(Stored items)
....

(* ===== verification/Time.v ===== *)
(** * Monotonic and civil time.

    [Instant] and [Duration] of the standard library on 64-bit Unix, then
    [Clock], the driver-branded moments and deadlines of
    [src/layer0/core/src/driver/schedule/clock], [Civil], the anchored civil
    clock of [src/layer1/runtime/src/civil.rs], and [Interval], the cadence of
    [src/layer1/manifold/src/timing/interval]. The lifetime brands are checked
    by the Rust compiler and carry no data; a moment is its instant. *)

From S2P Require Import Prelude Depot.

(** ** The standard library's clock types *)

(** An [Instant] is a count of nanoseconds: 64-bit signed seconds and a
    sub-second part. [checked_add] and [checked_sub] fail outside the range. *)
Definition NANOS : Z := 1000000000.
Definition INSTANT_MAX : Z := (2 ^ 63 - 1) * NANOS + (NANOS - 1).
Definition INSTANT_MIN : Z := - 2 ^ 63 * NANOS.
Definition is_instant (t : Z) : Prop := INSTANT_MIN <= t <= INSTANT_MAX.

(** A [Duration] is nanoseconds too: 64-bit unsigned seconds and sub-seconds. *)
Definition DURATION_MAX : Z := (2 ^ 64 - 1) * NANOS + (NANOS - 1).
Definition is_duration (d : Z) : Prop := 0 <= d <= DURATION_MAX.
Definition from_secs (s : Z) : Z := s * NANOS.
Definition as_secs (d : Z) : Z := d / NANOS.

Definition checked_add (t d : Z) : option Z :=
  if t + d <=? INSTANT_MAX then Some (t + d) else None.
Definition checked_sub (t d : Z) : option Z :=
  if INSTANT_MIN <=? t - d then Some (t - d) else None.
(** [duration_since] saturates to zero, [checked_duration_since] does not. *)
Definition duration_since (t earlier : Z) : Z := Z.max 0 (t - earlier).
Definition checked_duration_since (t earlier : Z) : option Z :=
  if earlier <=? t then Some (t - earlier) else None.
Definition duration_saturating_sub (a b : Z) : Z := Z.max 0 (a - b).
Definition duration_saturating_add (a b : Z) : Z := Z.min DURATION_MAX (a + b).
Definition duration_saturating_mul (a k : Z) : Z := Z.min DURATION_MAX (a * k).

Module Clock.
(** [Range], src/layer0/core/src/driver/schedule/clock/range.rs:8-11. A
    deadline beyond the platform's range. *)
Record Range := range { origin : Z; duration : Z }.

(** [Point::try_add], src/layer0/core/src/driver/schedule/clock/mod.rs:121-129. *)
Definition try_add (at_ duration : Z) : run Range Z :=
  match checked_add at_ duration with
  | Some at_ => Ok at_
  | None => Err (range at_ duration)
  end.

Section furthest.
Context `{Average}.

(** [Range::furthest], src/layer0/core/src/driver/schedule/clock/range.rs:27-46,
    one turn of its loop over [(lower, upper, at)]. *)
Definition furthest_step (origin : Z) (s : Z * Z * Z) : Z * Z * Z + Z :=
  let '(lower, upper, at_) := s in
  if lower <? upper then
    let middle := average lower upper in
    let next := if middle =? lower then upper else middle in
    match checked_add origin next with
    | Some value => inl (next, upper, value)
    | None => inl (lower, duration_saturating_sub next 1, at_)
    end
  else inr at_.

(** [Range::furthest], src/layer0/core/src/driver/schedule/clock/range.rs:27-46.
    Fuel [2^96] exceeds every duration, whatever the average converges by. *)
Definition furthest (r : Range) : Z :=
  match iterate (furthest_step (origin r)) 96 (0, duration r, origin r) with
  | inr at_ => at_
  | inl (_, _, at_) => at_
  end.

(** [Point::clamp_add], src/layer0/core/src/driver/schedule/clock/mod.rs:131-136. *)
Definition clamp_add (at_ duration : Z) : Z :=
  match try_add at_ duration with
  | Ok point => point
  | Err exceeded => furthest exceeded
  | Stuck _ => at_
  end.
End furthest.

(** [Moment::since], src/layer0/core/src/driver/schedule/clock/mod.rs:263-265. *)
Definition since (t earlier : Z) : Z := duration_since t earlier.
(** [Moment::clamp_since], src/layer0/core/src/driver/schedule/clock/mod.rs:267-269. *)
Definition clamp_since (t earlier : Z) : Z := duration_since t earlier.
(** [Moment::try_since], src/layer0/core/src/driver/schedule/clock/mod.rs:271-273. *)
Definition try_since (t earlier : Z) : option Z := checked_duration_since t earlier.
(** [Moment::past_due], src/layer0/core/src/driver/schedule/clock/mod.rs:275-277. *)
Definition past_due (t earlier : Z) : Z := duration_since t earlier.
(** [Deadline::checked_sub], src/layer0/core/src/driver/schedule/clock/mod.rs:298-303. *)
Definition deadline_checked_sub (t d : Z) : option Z := checked_sub t d.
(** [Deadline::is_due], src/layer0/core/src/driver/schedule/clock/mod.rs:305-307. *)
Definition is_due (deadline now : Z) : bool := deadline <=? now.
(** [Deadline::try_left], src/layer0/core/src/driver/schedule/clock/mod.rs:309-311. *)
Definition try_left (deadline now : Z) : option Z := checked_duration_since deadline now.
End Clock.

Module Civil.
Section civil.
Context `{UnixTime}.

(** [Error], src/layer1/runtime/src/civil.rs:9-15. *)
Inductive Error :=
  | BeforeUnixEpoch (delta : Z)
  | NanosecondsOverflow (duration : Z)
  | Add (source : time_Add)
  | Sub (source : time_Sub)
  | MonotonicRegression (origin observed : Z).

(** [Anchor], src/layer1/runtime/src/civil.rs:86-89. *)
Record Anchor := anchor_at { epoch : Z; origin : Z }.

(** [Source::anchor], src/layer1/runtime/src/civil.rs:44-54. [sample] is the
    civil reading with the monotonic instant that precedes it. *)
Definition anchor (sample : run Error (Z * Z)) (witness : Z) : run Error Anchor :=
  let! (epoch, observed) := sample in
  let origin := witness in
  let! elapsed := ok_or (checked_duration_since observed origin)
                    (MonotonicRegression origin observed) in
  let! epoch := map_err Sub (unix_try_sub epoch elapsed) in
  Ok (anchor_at epoch witness).

(** [Anchor::observe], src/layer1/runtime/src/civil.rs:92-100. *)
Definition observe (a : Anchor) (witness : Z) : run Error Z :=
  let! elapsed := ok_or (Clock.try_since witness (origin a))
                    (MonotonicRegression (origin a) witness) in
  map_err Add (unix_try_add (epoch a) elapsed).

(** [System::read], src/layer1/runtime/src/civil.rs:68-81. [now] is
    [SystemTime::now] in nanoseconds since the epoch, negative before it. *)
Definition system_read (now : Z) : run Error Z :=
  if now <? 0 then Err (BeforeUnixEpoch (- now))
  else if now <? 2 ^ 64 then Ok now
  else Err (NanosecondsOverflow now).
End civil.
End Civil.

(** One alarm as its holder sees it: the state of its slot in the timer store. *)
Module Alarm.
(** [State], src/layer0/core/src/driver/schedule/clock/timer/heap/tokens/state.rs:3-7,
    with the deadline of an armed slot. *)
Inductive State := Idle | Armed (due : Z) | Fired.

(** [Timer::has_alarm], src/layer0/core/src/driver/schedule/clock/timer/mod.rs:113-115. *)
Definition is_armed (s : State) : bool := match s with Idle => false | _ => true end.

(** [Timer::arm], src/layer0/core/src/driver/schedule/clock/timer/mod.rs:117-119. *)
Definition arm (s : State) (due : Z) : State := Armed due.

(** [Timer::arm_and_poll], src/layer0/core/src/driver/schedule/clock/timer/mod.rs:121-137.
    The boolean is [Poll::Ready]. *)
Definition arm_and_poll (s : State) (due now : Z) : bool * State :=
  if due <=? now then (true, Idle) else (false, Armed due).

(** [Timer::poll], src/layer0/core/src/driver/schedule/clock/timer/mod.rs:139-159. *)
Definition poll (s : State) (now : Z) : bool * State :=
  match s with
  | Fired => (true, Idle)
  | Armed due => if due <=? now then (true, Idle) else (false, Armed due)
  | Idle => (false, Idle)
  end.

(** [Timer::clear], src/layer0/core/src/driver/schedule/clock/timer/mod.rs:161-163. *)
Definition clear (s : State) : State := Idle.
End Alarm.

Module Interval.
(** [PERIOD], src/layer1/manifold/src/timing/interval/mod.rs:18-18. *)
Definition PERIOD : Z := from_secs 1.

Section interval.
Context `{Average}.

(** [Interval::next], src/layer1/manifold/src/timing/interval/mod.rs:92-101. *)
Definition next (previous now : Z) : option Z :=
  let next := Clock.clamp_add previous PERIOD in
  if now <? next then Some next
  else
    let skipped := Z.min (2 ^ 64 - 1) (as_secs (Clock.past_due now next) + 1) in
    let next := Clock.clamp_add next (from_secs skipped) in
    if now <? next then Some next else None.

(** [Cadence], src/layer1/manifold/src/timing/interval/mod.rs:51-55. *)
Inductive Cadence := Starting | Next (deadline : Z) | Stopped.
(** [Tick], src/layer1/manifold/src/timing/interval/mod.rs:58-61. *)
Inductive Tick := Empty | Ready.

(** [Interval], src/layer1/manifold/src/timing/interval/mod.rs:43-48. The
    timer route is its alarm. *)
Record Interval := interval { route : Alarm.State; cadence : Cadence; tick : Tick }.

(** [Interval::every_second], src/layer1/manifold/src/timing/interval/mod.rs:84-90. *)
Definition every_second : Interval := interval Alarm.Idle Starting Empty.

(** [Control::take_tick], src/layer1/manifold/src/timing/interval/mod.rs:77-80. *)
Definition take_tick (self : Interval) : Tick * Interval :=
  (tick self, interval (route self) (cadence self) Empty).

(** [Interval::pre_park], src/layer1/manifold/src/timing/interval/raw.rs:39-64. *)
Definition pre_park (self : Interval) (now : Z) : Interval :=
  if Alarm.is_armed (route self) then self
  else
    match cadence self with
    | Next deadline => interval (Alarm.arm (route self) deadline) (cadence self) (tick self)
    | Starting =>
        let deadline := Clock.clamp_add now PERIOD in
        if deadline <=? now then interval (route self) Stopped (tick self)
        else interval (Alarm.arm (route self) deadline) (Next deadline) (tick self)
    | Stopped => self
    end.

(** [Interval::shutdown], src/layer1/manifold/src/timing/interval/raw.rs:66-76. *)
Definition shutdown (self : Interval) : Interval :=
  interval (Alarm.clear (route self)) Stopped Empty.

(** [Interval::activate], src/layer1/manifold/src/timing/interval/raw.rs:103-118. *)
Definition activate (self : Interval) (now : Z) : Interval :=
  match cadence self with
  | Next previous =>
      let '(ready, route) := Alarm.poll (route self) now in
      if ready then
        interval route
          (match next previous now with Some d => Next d | None => Stopped end) Ready
      else interval route (cadence self) (tick self)
  | _ => self
  end.
End interval.
End Interval.

(** ** Clamped deadlines *)

Section clock.
Context `{AverageLaws}.
Import Clock.

(** The bisection keeps the furthest representable offset between its bounds. *)
Definition furthest_inv (o d : Z) (s : Z * Z * Z) : Prop :=
  let '(lower, upper, at_) := s in
  0 <= lower <= upper /\ upper <= d /\ at_ = o + lower /\ at_ <= INSTANT_MAX
  /\ Z.min (o + d) INSTANT_MAX <= o + upper.

Lemma furthest_correct o d :
  is_instant o -> is_duration d ->
  furthest (range o d) = Z.min (o + d) INSTANT_MAX.
Proof.
  intros Ho Hd. unfold is_instant, is_duration in *.
  unfold furthest; simpl origin; simpl duration.
  destruct (iterate_total (furthest_step o) (furthest_inv o d)
              (fun r => r = Z.min (o + d) INSTANT_MAX)
              (fun s => s.1.2 - s.1.1)) with (k := 96%nat) (s := (0, d, o))
    as (r & -> & ->); [| | | |done].
  - intros [[l u] a] (? & _); simpl; lia.
  - intros [[l u] a] (Hl & Hu & Ha & Hmax & Hmin). unfold furthest_step.
    destruct (Z.ltb_spec l u) as [Hlt|]; [|simpl; lia]. cbn zeta.
    pose proof (average_between l u ltac:(lia)) as Hm.
    set (n := if average l u =? l then u else average l u).
    assert (l < n <= u) by (unfold n; destruct (Z.eqb_spec (average l u) l); lia).
    unfold checked_add. destruct (Z.leb_spec (o + n) INSTANT_MAX); simpl.
    + repeat split; lia.
    + unfold duration_saturating_sub. repeat split; lia.
  - simpl. unfold furthest_inv. repeat split; lia.
  - simpl. assert (DURATION_MAX < 2 ^ 96) by (by vm_compute). lia.
Qed.

Lemma clamp_add_min t d :
  is_instant t -> is_duration d -> clamp_add t d = Z.min (t + d) INSTANT_MAX.
Proof.
  intros. unfold clamp_add, try_add, checked_add.
  destruct (Z.leb_spec (t + d) INSTANT_MAX); [lia|].
  rewrite <- furthest_correct by assumption. reflexivity.
Qed.

(** Clamped deadlines. Adding a duration to a moment gives the exact sum
    when the platform can represent it and otherwise the furthest instant it
    can, for every averaging function that stays between its arguments; the
    bisection that finds it always ends. *)
Theorem clamp_add_exact_or_furthest t d :
  is_instant t -> is_duration d ->
  is_instant (clamp_add t d) /\ t <= clamp_add t d
  /\ (t + d <= INSTANT_MAX -> clamp_add t d = t + d)
  /\ (INSTANT_MAX < t + d -> clamp_add t d = INSTANT_MAX).
Proof.
  intros Ht Hd. rewrite clamp_add_min by assumption. unfold is_instant, is_duration in *. lia.
Qed.

(** An interval keeps its phase. The next deadline after a tick lies
    strictly in the future, on the grid of whole periods from the previous
    deadline (up to the platform's last instant), and is the first such
    point; there is none exactly at the last instant. *)
Theorem interval_next_keeps_cadence prev now :
  is_instant prev -> is_instant now ->
  match Interval.next prev now with
  | Some d => now < d /\ exists k, 1 <= k
      /\ d = Z.min (prev + k * Interval.PERIOD) INSTANT_MAX
      /\ (k = 1 \/ prev + (k - 1) * Interval.PERIOD <= now)
  | None => now = INSTANT_MAX
  end.
Proof.
  unfold Interval.next. intros Hp Hn.
  assert (HP : is_duration Interval.PERIOD) by (vm_compute; split; discriminate).
  rewrite (clamp_add_min prev) by assumption. set (n1 := Z.min (prev + Interval.PERIOD) INSTANT_MAX).
  destruct (Z.ltb_spec now n1) as [|Hle].
  { split; [done|]. exists 1. rewrite Z.mul_1_l. auto with lia. }
  unfold past_due, duration_since, as_secs, from_secs.
  unfold is_instant, is_duration, Interval.PERIOD, INSTANT_MIN, INSTANT_MAX, DURATION_MAX,
    from_secs, NANOS in *.
  assert (Hq : 0 <= Z.max 0 (now - n1) / 1000000000 <= 2 ^ 64 - 2).
  { split; [apply Z.div_pos; lia|]. apply Z.lt_succ_r, Z.div_lt_upper_bound; lia. }
  pose proof (Z.div_mod (Z.max 0 (now - n1)) 1000000000 ltac:(lia)) as Hdm.
  pose proof (Z.mod_pos_bound (Z.max 0 (now - n1)) 1000000000 ltac:(lia)) as Hmp.
  set (q := Z.max 0 (now - n1) / 1000000000) in *.
  rewrite Z.min_r by lia.
  rewrite clamp_add_min by (unfold is_instant, is_duration, INSTANT_MIN, INSTANT_MAX, DURATION_MAX, NANOS; lia).
  unfold INSTANT_MAX, NANOS.
  match goal with |- context [now <? ?x] => destruct (Z.ltb_spec now x) end; [|lia].
  split; [done|]. exists (q + 2). lia.
Qed.
End clock.

Section witnesses.
Import Depot.Concrete.

Lemma clamp_add_exact_or_furthest_witness :
  is_instant INSTANT_MAX /\ is_duration 5
  /\ (is_instant (Clock.clamp_add INSTANT_MAX 5) /\ INSTANT_MAX <= Clock.clamp_add INSTANT_MAX 5
      /\ (INSTANT_MAX + 5 <= INSTANT_MAX -> Clock.clamp_add INSTANT_MAX 5 = INSTANT_MAX + 5)
      /\ (INSTANT_MAX < INSTANT_MAX + 5 -> Clock.clamp_add INSTANT_MAX 5 = INSTANT_MAX)).
Proof.
  assert (H1 : is_instant INSTANT_MAX) by (vm_compute; split; discriminate).
  assert (H2 : is_duration 5) by (vm_compute; split; discriminate).
  split; [exact H1|]. split; [exact H2|].
  exact (clamp_add_exact_or_furthest INSTANT_MAX 5 H1 H2).
Defined.

Lemma interval_next_keeps_cadence_witness :
  is_instant 0 /\ is_instant 3500000000 /\ Interval.next 0 3500000000 = Some 4000000000
  /\ match Interval.next 0 3500000000 with
     | Some d => 3500000000 < d /\ exists k, 1 <= k
         /\ d = Z.min (0 + k * Interval.PERIOD) INSTANT_MAX
         /\ (k = 1 \/ 0 + (k - 1) * Interval.PERIOD <= 3500000000)
     | None => 3500000000 = INSTANT_MAX
     end.
Proof.
  assert (H1 : is_instant 0) by (vm_compute; split; discriminate).
  assert (H2 : is_instant 3500000000) by (vm_compute; split; discriminate).
  split; [exact H1|]. split; [exact H2|]. split; [vm_compute; reflexivity|].
  exact (interval_next_keeps_cadence 0 3500000000 H1 H2).
Defined.
End witnesses.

....

TASK GOAL:
Scan the data above and copy each line containing the word "Error".

FINISHED EXERCISE:
(** [Error], src/layer1/runtime/src/civil.rs:9-15. *)
Inductive Error :=
Definition anchor (sample : run Error (Z * Z)) (witness : Z) : run Error Anchor :=
Definition observe (a : Anchor) (witness : Z) : run Error Z :=
Definition system_read (now : Z) : run Error Z :=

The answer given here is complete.